Could you reproduce the lines below from the one with "rewrite Hn in Hk2." through the one with "Hbar1). fold kc."? Keep both ends and add nothing.

→ **Data**
^^^^^^^^^^^^^^^^

(** C7.  When something exists at the candidate path, the clock is read once
    and one alternative name is built: the stem, an underscore, day, month
    and year as two, two and four digits, an underscore, hour, minute and
    second as two digits each, and the suffix, which for a tablature is its
    extension.  The rename to that name is tried once, whatever is there;
    its outcome is logged and nothing else is tried. *)
Theorem collision_timestamped_name (filepath output_dir : Path) (w : world) :
  exists_at (disk w) (joinpath output_dir (name filepath)) = true ->
  wall_clock (clock w (ticks w)) ->
  let t := clock w (ticks w) in
  let alt := stem filepath ++ timestamp t ++ suffix filepath in
  timestamp t
  = str "_" ++ two_digits (day t) ++ two_digits (month t) ++ four_digits (year t)
      ++ str "_" ++ two_digits (hour t) ++ two_digits (minute t) ++ two_digits (second t)
  /\ stem filepath ++ suffix filepath = name filepath
  /\ (forall U, matches U (name filepath) ->
        exists ext, suffix filepath = 46%N :: ext /\ ext <> [] /\ all (is_word U) ext)
  /\ (plain (name filepath) ->
        joinpath output_dir alt = mkPath (root output_dir) (alt :: rparts output_dir))
  /\ move_file filepath output_dir w
     = match os_rename (disk w) filepath (joinpath output_dir alt) with
       | inr d =>
           (inr tt,
            mkWorld d
              (log w ++ [LogExists (name filepath) (name (joinpath output_dir alt));
                         LogMoved (name filepath) (parent (joinpath output_dir alt))])
              (clock w) (S (ticks w)))
       | inl e =>
           (inr tt,
            mkWorld (disk w)
              (log w ++ [LogExists (name filepath) (name (joinpath output_dir alt));
                         LogFailed (name filepath) (parent (joinpath output_dir alt)) e])
              (clock w) (S (ticks w)))
       end.
Proof.
  intros Hex Hclock t alt. split; [by apply timestamp_format|].
  split; [apply stem_suffix|]. split; [intros U; apply suffix_extension|].
  split; [intros Hp; by apply joinpath_plain, plain_with_timestamp|].
  rewrite move_file_eq. cbv zeta. by rewrite (exists_at_true _ _ Hex).
Qed.

Lemma collision_timestamped_name_witness :
  timestamp sample_time = str "_07032024_090500"
  /\ stem (parse (str "/in/Metallica - One.gp5")) ++ suffix (parse (str "/in/Metallica - One.gp5"))
     = str "Metallica - One.gp5".
Proof.
  pose proof (collision_timestamped_name (parse (str "/in/Metallica - One.gp5"))
                (parse (str "/out/Metallica"))
                (mkWorld collision_disk [] (fun _ => sample_time) 0)) as H.
  cbv zeta in H. destruct H as (H1 & H2 & _).
  - vm_compute. reflexivity.
  - unfold wall_clock. cbn. lia.
  - split; [exact H1|exact H2].
Defined.

Lemma failed_not_moved (f : text) (p : Path) (e : exn) (w : world) :
  last (log w) = Some (LogFailed f p e) -> ~ moved w.
Proof. intros E (file & folder & H). rewrite E in H. discriminate. Qed.

(** A placement that reports the move has renamed the file to its target. *)
Lemma move_file_moved (filepath dir : Path) (w w' : world) :
  move_file filepath dir w = (inr tt, w') -> moved w' ->
  let candidate := joinpath dir (name filepath) in
  let target :=
    if exists_at (disk w) candidate then
      joinpath dir (stem filepath ++ timestamp (clock w (ticks w)) ++ suffix filepath)
    else candidate in
  os_rename (disk w) filepath target = inr (disk w') /\ clock w' = clock w
  /\ ticks w' = (if exists_at (disk w) candidate then S (ticks w) else ticks w).
Proof.
  intros H Hm. rewrite move_file_eq in H. cbv zeta in *.
  destruct (path_exists (disk w) (joinpath dir (name filepath))) as [e|taken] eqn:Hx; [done|].
  apply path_exists_inr in Hx as [_ ->].
  destruct taken; destruct (os_rename _ _ _) as [e|d]; injection H as <-; try done.
  - exfalso. eapply failed_not_moved; [|exact Hm]. cbn [log]. by rewrite last_app.
  - exfalso. eapply failed_not_moved; [|exact Hm]. cbn [log]. by rewrite last_app.
Qed.

Lemma longer_with_timestamp (p : Path) (t : datetime) :
  stem p ++ timestamp t ++ suffix p <> name p.
Proof.
  intros E. apply (f_equal length) in E. rewrite <- (stem_suffix p) in E.
  rewrite !length_app in E. unfold timestamp in E. rewrite length_app in E.
  change (length (str "_")) with 1 in E. lia.
Qed.

(** C3, as the code has it.  Two distinct files of the same name are placed
    in a folder where the name is free: when both placements report the
    move, the first file is there under its name and the second under the
    name with the timestamp of the second placement; and when nothing was at
    that timestamped path, every other file of the disk is where it was. *)
Theorem collision_keeps_both_files (src1 src2 dir : Path) (c1 c2 : N) (w w1 w2 : world) :
  plain (name src1) -> name src2 = name src1 ->
  resolve src1 <> resolve src2 ->
  stat (disk w) src1 = Some (File c1) -> stat (disk w) src2 = Some (File c2) ->
  exists_at (disk w) (joinpath dir (name src1)) = false ->
  move_file src1 dir w = (inr tt, w1) -> moved w1 ->
  move_file src2 dir w1 = (inr tt, w2) -> moved w2 ->
  let alt := stem src2 ++ timestamp (clock w (ticks w)) ++ suffix src2 in
  stat (disk w2) (joinpath dir (name src1)) = Some (File c1)
  /\ stat (disk w2) (joinpath dir alt) = Some (File c2)
  /\ name (joinpath dir (name src1)) = name src1
  /\ name (joinpath dir alt) = alt
  /\ (exists_at (disk w) (joinpath dir alt) = false ->
      forall p c, resolve p <> resolve src1 -> resolve p <> resolve src2 ->
        stat (disk w) p = Some (File c) -> stat (disk w2) p = Some (File c)).
Proof.
  intros Hp Hn Hne Hs1 Hs2 Hfree Hm1 Hmv1 Hm2 Hmv2 alt.
  assert (plain (name src2)) as Hp2 by by rewrite Hn.
  assert (plain alt) as Hpa by by apply plain_with_timestamp.
  assert (alt <> name src1) as Hlen by (rewrite <- Hn; apply longer_with_timestamp).
  apply stat_Some in Hs1 as [Hb1 Hs1]. apply stat_Some in Hs2 as [Hb2 Hs2].
  destruct (resolve_name src1 Hp) as [up1 Hk1]. destruct (resolve_name src2 Hp2) as [up2 Hk2].
  rewrite Hn in Hk2.
  pose proof (resolve_joinpath dir (name src1) Hp) as Hkc.
  pose proof (resolve_joinpath dir alt Hpa) as Hka.
  (* the first placement *)
  destruct (move_file_moved _ _ _ _ Hm1 Hmv1) as (Hr1 & Hclk1 & Htk1).
  rewrite Hfree in Hr1, Htk1.
  set (k1 := resolve src1) in *. set (k2 := resolve src2) in *.
  set (kc := resolve (joinpath dir (name src1))) in *.
  set (ka := resolve (joinpath dir alt)) in *.
  assert (ka <> kc) as Hac by (rewrite Hka, Hkc; congruence).
  assert (ka <> k1) as Ha1 by (rewrite Hka, Hk1; congruence).
  assert (ka <> k2) as Ha2 by (rewrite Hka, Hk2; congruence).
  assert (barred (disk w) kc = false) as Hbc.
  { destruct (os_rename_source _ _ _ _ Hr1) as [c Hc].
    unfold os_rename in Hr1. fold k1 kc in Hr1.
    by destruct (barred (disk w) k1), (barred (disk w) kc). }
  assert (disk w !! kc = None) as Hc by (by apply exists_at_false).
  assert (k1 <> kc) as H1c by (intros E; rewrite E, Hc in Hs1; discriminate).
  assert (k2 <> kc) as H2c by (intros E; rewrite E, Hc in Hs2; discriminate).
  apply (os_rename_inr _ _ _ _ c1) in Hr1 as (Hr1 & _ & _ & _); [|exact Hs1|exact H1c].
  fold k1 kc in Hr1.
  assert (forall a, barred (disk w1) a = barred (disk w) a) as Hbar1.
  { intros a. rewrite Hr1. apply (barred_rename _ _ _ _ c1); [done|]. by rewrite Hc. }
  (* the second placement *)
  destruct (move_file_moved _ _ _ _ Hm2 Hmv2) as (Hr2 & _ & _).
  rewrite Hn in Hr2.
  assert (disk w1 !! kc = Some (File c1)) as Hc1 by (rewrite Hr1; apply lookup_insert_eq).
  assert (exists_at (disk w1) (joinpath dir (name src1)) = true) as Hx1.
  { unfold exists_at. rewrite stat_open by (fold kc; by rewrite Hbar1). fold kc.
    by rewrite Hc1. }
  rewrite Hx1, Hclk1, Htk1 in Hr2. fold alt in Hr2.
  assert (disk w1 !! k2 = Some (File c2)) as Hs2'.
  { rewrite Hr1, lookup_insert_ne, lookup_delete_ne by done. exact Hs2. }
  apply (os_rename_inr _ _ _ _ c2) in Hr2 as (Hr2 & _ & Hba & Hna); [|exact Hs2'|by fold ka].
  fold k2 ka in Hr2, Hba, Hna.
  assert (forall a, barred (disk w2) a = barred (disk w1) a) as Hbar2.
  { intros a. rewrite Hr2. by apply (barred_rename _ _ _ _ c2). }
  split; [|split; [|split; [|split]]].
  - apply stat_Some. fold kc. split; [by rewrite Hbar2, Hbar1|].
    rewrite Hr2, lookup_insert_ne, lookup_delete_ne by done. exact Hc1.
  - apply stat_Some. fold ka. split; [by rewrite Hbar2|].
    rewrite Hr2. apply lookup_insert_eq.
  - by rewrite (joinpath_plain dir _ Hp).
  - by rewrite (joinpath_plain dir _ Hpa).
  - intros Hafree p c Hp1 Hp2' [Hbp Hsp]%stat_Some.
    assert (disk w !! ka = None) as Ha.
    { apply exists_at_false; [done|]. fold ka. by rewrite <- Hbar1. }
    assert (resolve p <> ka) as Hpa' by (intros E; rewrite E, Ha in Hsp; discriminate).
    assert (resolve p <> kc) as Hpc by (intros E; rewrite E, Hc in Hsp; discriminate).
    apply stat_Some. split; [by rewrite Hbar2, Hbar1|].
    rewrite Hr2, lookup_insert_ne, lookup_delete_ne by done.
    rewrite Hr1, lookup_insert_ne, lookup_delete_ne by done. exact Hsp.
Qed.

^^^^^^^^^^^^^^^^

→ **Exercise result**
  rewrite Hn in Hk2.
  pose proof (resolve_joinpath dir (name src1) Hp) as Hkc.
  pose proof (resolve_joinpath dir alt Hpa) as Hka.
  (* the first placement *)
  destruct (move_file_moved _ _ _ _ Hm1 Hmv1) as (Hr1 & Hclk1 & Htk1).
  rewrite Hfree in Hr1, Htk1.
  set (k1 := resolve src1) in *. set (k2 := resolve src2) in *.
  set (kc := resolve (joinpath dir (name src1))) in *.
  set (ka := resolve (joinpath dir alt)) in *.
  assert (ka <> kc) as Hac by (rewrite Hka, Hkc; congruence).
  assert (ka <> k1) as Ha1 by (rewrite Hka, Hk1; congruence).
  assert (ka <> k2) as Ha2 by (rewrite Hka, Hk2; congruence).
  assert (barred (disk w) kc = false) as Hbc.
  { destruct (os_rename_source _ _ _ _ Hr1) as [c Hc].
    unfold os_rename in Hr1. fold k1 kc in Hr1.
    by destruct (barred (disk w) k1), (barred (disk w) kc). }
  assert (disk w !! kc = None) as Hc by (by apply exists_at_false).
  assert (k1 <> kc) as H1c by (intros E; rewrite E, Hc in Hs1; discriminate).
  assert (k2 <> kc) as H2c by (intros E; rewrite E, Hc in Hs2; discriminate).
  apply (os_rename_inr _ _ _ _ c1) in Hr1 as (Hr1 & _ & _ & _); [|exact Hs1|exact H1c].
  fold k1 kc in Hr1.
  assert (forall a, barred (disk w1) a = barred (disk w) a) as Hbar1.
  { intros a. rewrite Hr1. apply (barred_rename _ _ _ _ c1); [done|]. by rewrite Hc. }
  (* the second placement *)
  destruct (move_file_moved _ _ _ _ Hm2 Hmv2) as (Hr2 & _ & _).
  rewrite Hn in Hr2.
  assert (disk w1 !! kc = Some (File c1)) as Hc1 by (rewrite Hr1; apply lookup_insert_eq).
  assert (exists_at (disk w1) (joinpath dir (name src1)) = true) as Hx1.
  { unfold exists_at. rewrite stat_open by (fold kc; by rewrite Hbar1). fold kc.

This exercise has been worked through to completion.